Exercise objective: Give back exactly the lines of the data below, starting with the line that has "Theorem calculate_stats_spec (pos_list" and going on through the line that has "0 ≤ n ≤ 1000 ∧".

Given information:
::::

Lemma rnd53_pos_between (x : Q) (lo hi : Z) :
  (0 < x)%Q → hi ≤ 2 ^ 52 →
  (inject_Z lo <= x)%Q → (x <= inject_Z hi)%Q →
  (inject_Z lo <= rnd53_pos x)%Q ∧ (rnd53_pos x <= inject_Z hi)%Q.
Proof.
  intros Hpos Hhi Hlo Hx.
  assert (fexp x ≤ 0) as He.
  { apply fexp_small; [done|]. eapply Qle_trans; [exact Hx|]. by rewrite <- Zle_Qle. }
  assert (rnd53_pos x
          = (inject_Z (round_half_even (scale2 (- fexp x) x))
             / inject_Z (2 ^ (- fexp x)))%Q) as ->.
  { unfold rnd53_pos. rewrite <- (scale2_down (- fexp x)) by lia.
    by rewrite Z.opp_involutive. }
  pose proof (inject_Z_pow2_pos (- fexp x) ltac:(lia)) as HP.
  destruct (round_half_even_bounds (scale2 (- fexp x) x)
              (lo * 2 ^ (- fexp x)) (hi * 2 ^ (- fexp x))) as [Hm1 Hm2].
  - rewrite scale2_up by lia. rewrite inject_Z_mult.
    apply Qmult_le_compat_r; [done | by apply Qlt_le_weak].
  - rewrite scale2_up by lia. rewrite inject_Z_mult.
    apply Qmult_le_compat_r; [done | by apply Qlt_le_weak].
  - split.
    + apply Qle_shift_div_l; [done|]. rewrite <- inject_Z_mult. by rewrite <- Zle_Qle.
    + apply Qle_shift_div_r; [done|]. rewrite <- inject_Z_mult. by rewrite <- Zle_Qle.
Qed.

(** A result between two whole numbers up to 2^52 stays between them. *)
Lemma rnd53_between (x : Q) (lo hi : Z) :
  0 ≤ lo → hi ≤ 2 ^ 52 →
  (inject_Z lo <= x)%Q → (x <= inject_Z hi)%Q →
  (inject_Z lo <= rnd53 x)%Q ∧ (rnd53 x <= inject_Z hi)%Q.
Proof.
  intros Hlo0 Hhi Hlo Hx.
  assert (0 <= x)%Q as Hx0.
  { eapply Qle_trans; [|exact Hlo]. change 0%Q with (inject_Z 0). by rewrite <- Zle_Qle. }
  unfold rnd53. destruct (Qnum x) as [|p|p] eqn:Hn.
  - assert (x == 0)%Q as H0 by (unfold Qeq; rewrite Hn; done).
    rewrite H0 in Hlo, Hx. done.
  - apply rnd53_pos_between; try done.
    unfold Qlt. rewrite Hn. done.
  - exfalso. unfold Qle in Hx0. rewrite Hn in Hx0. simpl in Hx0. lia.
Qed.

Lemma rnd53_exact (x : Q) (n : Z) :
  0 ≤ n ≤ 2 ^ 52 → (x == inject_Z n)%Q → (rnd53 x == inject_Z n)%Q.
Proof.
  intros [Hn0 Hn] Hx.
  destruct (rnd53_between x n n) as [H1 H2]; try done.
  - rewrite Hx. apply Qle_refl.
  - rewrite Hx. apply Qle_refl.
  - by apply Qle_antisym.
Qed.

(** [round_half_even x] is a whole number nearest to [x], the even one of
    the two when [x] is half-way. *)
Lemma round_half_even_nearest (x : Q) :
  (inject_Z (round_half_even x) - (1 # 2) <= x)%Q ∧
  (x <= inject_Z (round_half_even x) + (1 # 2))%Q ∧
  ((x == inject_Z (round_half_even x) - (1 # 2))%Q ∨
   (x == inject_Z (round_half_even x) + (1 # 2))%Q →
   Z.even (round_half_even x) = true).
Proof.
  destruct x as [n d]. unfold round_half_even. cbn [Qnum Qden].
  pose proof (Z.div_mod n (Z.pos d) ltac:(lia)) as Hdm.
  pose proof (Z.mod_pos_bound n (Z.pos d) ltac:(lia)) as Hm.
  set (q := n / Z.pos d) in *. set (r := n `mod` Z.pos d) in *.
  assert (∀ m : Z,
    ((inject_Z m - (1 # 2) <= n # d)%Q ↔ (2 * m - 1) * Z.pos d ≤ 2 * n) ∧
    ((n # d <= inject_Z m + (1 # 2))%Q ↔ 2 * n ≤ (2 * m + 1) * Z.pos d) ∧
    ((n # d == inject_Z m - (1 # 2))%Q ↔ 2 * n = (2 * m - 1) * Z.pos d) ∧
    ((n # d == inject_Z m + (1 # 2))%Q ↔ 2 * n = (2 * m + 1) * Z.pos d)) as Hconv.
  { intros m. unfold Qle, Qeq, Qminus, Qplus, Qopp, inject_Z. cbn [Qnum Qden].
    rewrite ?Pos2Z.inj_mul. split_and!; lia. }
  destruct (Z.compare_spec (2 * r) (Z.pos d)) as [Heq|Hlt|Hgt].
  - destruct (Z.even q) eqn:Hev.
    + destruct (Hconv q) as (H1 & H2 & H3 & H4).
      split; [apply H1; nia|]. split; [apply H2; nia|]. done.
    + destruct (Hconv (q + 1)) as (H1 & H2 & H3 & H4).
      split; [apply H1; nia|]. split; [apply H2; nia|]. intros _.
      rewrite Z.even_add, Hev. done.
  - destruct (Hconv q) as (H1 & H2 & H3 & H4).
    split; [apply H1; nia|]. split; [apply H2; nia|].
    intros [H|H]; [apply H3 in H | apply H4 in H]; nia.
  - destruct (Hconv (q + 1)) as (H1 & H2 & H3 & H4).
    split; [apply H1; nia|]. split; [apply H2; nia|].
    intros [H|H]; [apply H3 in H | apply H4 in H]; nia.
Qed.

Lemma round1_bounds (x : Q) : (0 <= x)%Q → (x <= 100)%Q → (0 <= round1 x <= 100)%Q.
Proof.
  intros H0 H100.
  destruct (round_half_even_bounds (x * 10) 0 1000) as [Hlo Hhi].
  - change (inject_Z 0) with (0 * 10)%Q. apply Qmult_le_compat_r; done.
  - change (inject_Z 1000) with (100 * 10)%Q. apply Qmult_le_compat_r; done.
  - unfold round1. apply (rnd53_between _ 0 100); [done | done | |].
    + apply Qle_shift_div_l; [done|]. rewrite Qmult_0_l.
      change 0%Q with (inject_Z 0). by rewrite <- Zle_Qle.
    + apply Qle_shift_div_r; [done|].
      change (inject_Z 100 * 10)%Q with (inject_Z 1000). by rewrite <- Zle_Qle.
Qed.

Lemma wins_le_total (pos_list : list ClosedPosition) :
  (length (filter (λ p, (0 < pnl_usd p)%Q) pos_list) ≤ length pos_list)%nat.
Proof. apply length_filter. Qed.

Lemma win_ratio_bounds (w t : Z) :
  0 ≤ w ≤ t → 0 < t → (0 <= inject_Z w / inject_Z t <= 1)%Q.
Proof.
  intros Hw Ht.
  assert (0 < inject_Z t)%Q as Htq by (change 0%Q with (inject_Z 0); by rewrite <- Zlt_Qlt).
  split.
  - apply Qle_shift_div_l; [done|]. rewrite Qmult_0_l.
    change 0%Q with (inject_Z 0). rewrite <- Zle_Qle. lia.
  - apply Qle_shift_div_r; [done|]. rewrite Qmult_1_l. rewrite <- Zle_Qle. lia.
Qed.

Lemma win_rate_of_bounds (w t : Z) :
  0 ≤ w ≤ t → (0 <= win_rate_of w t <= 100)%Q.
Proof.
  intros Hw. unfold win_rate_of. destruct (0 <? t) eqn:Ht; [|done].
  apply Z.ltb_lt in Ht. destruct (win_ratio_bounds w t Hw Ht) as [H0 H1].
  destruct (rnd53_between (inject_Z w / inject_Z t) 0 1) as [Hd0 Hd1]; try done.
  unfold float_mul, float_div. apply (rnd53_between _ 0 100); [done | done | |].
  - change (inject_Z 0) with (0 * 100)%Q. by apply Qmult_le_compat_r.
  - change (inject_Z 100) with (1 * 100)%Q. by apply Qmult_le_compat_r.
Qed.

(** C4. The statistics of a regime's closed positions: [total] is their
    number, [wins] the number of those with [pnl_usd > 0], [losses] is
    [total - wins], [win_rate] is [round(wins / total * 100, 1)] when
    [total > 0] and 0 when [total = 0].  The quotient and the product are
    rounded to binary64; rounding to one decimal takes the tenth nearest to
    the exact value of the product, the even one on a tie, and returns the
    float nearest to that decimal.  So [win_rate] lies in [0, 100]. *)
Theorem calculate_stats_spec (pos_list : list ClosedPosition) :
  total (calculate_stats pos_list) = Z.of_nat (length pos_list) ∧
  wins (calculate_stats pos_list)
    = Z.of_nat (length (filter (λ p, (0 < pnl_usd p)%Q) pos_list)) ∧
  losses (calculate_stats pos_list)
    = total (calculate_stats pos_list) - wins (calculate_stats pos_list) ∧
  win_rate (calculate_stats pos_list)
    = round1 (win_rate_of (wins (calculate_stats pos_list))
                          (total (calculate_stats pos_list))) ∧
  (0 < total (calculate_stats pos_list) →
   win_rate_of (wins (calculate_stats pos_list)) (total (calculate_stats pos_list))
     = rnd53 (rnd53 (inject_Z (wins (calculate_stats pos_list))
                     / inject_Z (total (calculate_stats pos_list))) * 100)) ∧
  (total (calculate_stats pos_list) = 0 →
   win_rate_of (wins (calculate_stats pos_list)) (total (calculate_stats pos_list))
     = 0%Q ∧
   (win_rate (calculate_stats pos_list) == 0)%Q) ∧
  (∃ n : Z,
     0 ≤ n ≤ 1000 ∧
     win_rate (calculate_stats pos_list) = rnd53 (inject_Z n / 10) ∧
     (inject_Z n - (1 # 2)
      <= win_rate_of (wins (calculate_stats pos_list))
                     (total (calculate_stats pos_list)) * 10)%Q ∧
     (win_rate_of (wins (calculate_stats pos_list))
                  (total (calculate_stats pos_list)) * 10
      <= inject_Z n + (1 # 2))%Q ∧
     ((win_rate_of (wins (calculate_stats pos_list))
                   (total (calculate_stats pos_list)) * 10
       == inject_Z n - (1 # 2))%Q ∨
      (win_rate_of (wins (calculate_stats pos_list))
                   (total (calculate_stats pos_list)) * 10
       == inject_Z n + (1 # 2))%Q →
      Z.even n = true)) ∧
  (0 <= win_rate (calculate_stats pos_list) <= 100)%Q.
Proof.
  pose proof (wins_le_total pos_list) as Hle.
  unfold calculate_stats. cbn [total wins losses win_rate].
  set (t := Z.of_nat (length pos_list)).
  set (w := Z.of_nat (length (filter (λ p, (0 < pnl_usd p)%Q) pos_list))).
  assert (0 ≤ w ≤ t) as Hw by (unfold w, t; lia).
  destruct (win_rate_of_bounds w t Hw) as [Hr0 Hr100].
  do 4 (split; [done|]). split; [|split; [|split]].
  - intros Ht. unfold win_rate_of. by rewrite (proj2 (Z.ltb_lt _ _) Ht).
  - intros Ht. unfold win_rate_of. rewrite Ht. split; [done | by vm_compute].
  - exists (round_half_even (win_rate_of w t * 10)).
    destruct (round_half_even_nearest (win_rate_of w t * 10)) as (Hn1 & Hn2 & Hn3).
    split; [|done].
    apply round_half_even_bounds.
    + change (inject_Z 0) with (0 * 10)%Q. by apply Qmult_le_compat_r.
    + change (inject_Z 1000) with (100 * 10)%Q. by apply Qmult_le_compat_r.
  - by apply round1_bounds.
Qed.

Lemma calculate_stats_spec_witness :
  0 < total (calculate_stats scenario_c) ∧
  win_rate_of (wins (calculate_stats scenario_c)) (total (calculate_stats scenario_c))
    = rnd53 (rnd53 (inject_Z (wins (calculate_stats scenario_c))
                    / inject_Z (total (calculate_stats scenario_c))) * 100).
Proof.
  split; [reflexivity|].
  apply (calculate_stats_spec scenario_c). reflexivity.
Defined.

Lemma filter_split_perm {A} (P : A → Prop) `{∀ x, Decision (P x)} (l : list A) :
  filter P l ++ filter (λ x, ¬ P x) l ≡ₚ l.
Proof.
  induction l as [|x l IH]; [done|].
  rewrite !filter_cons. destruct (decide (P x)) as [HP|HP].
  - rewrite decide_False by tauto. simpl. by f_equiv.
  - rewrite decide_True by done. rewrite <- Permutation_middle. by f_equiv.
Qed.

::::

Written response:
Theorem calculate_stats_spec (pos_list : list ClosedPosition) :
  total (calculate_stats pos_list) = Z.of_nat (length pos_list) ∧
  wins (calculate_stats pos_list)
    = Z.of_nat (length (filter (λ p, (0 < pnl_usd p)%Q) pos_list)) ∧
  losses (calculate_stats pos_list)
    = total (calculate_stats pos_list) - wins (calculate_stats pos_list) ∧
  win_rate (calculate_stats pos_list)
    = round1 (win_rate_of (wins (calculate_stats pos_list))
                          (total (calculate_stats pos_list))) ∧
  (0 < total (calculate_stats pos_list) →
   win_rate_of (wins (calculate_stats pos_list)) (total (calculate_stats pos_list))
     = rnd53 (rnd53 (inject_Z (wins (calculate_stats pos_list))
                     / inject_Z (total (calculate_stats pos_list))) * 100)) ∧
  (total (calculate_stats pos_list) = 0 →
   win_rate_of (wins (calculate_stats pos_list)) (total (calculate_stats pos_list))
     = 0%Q ∧
   (win_rate (calculate_stats pos_list) == 0)%Q) ∧
  (∃ n : Z,
     0 ≤ n ≤ 1000 ∧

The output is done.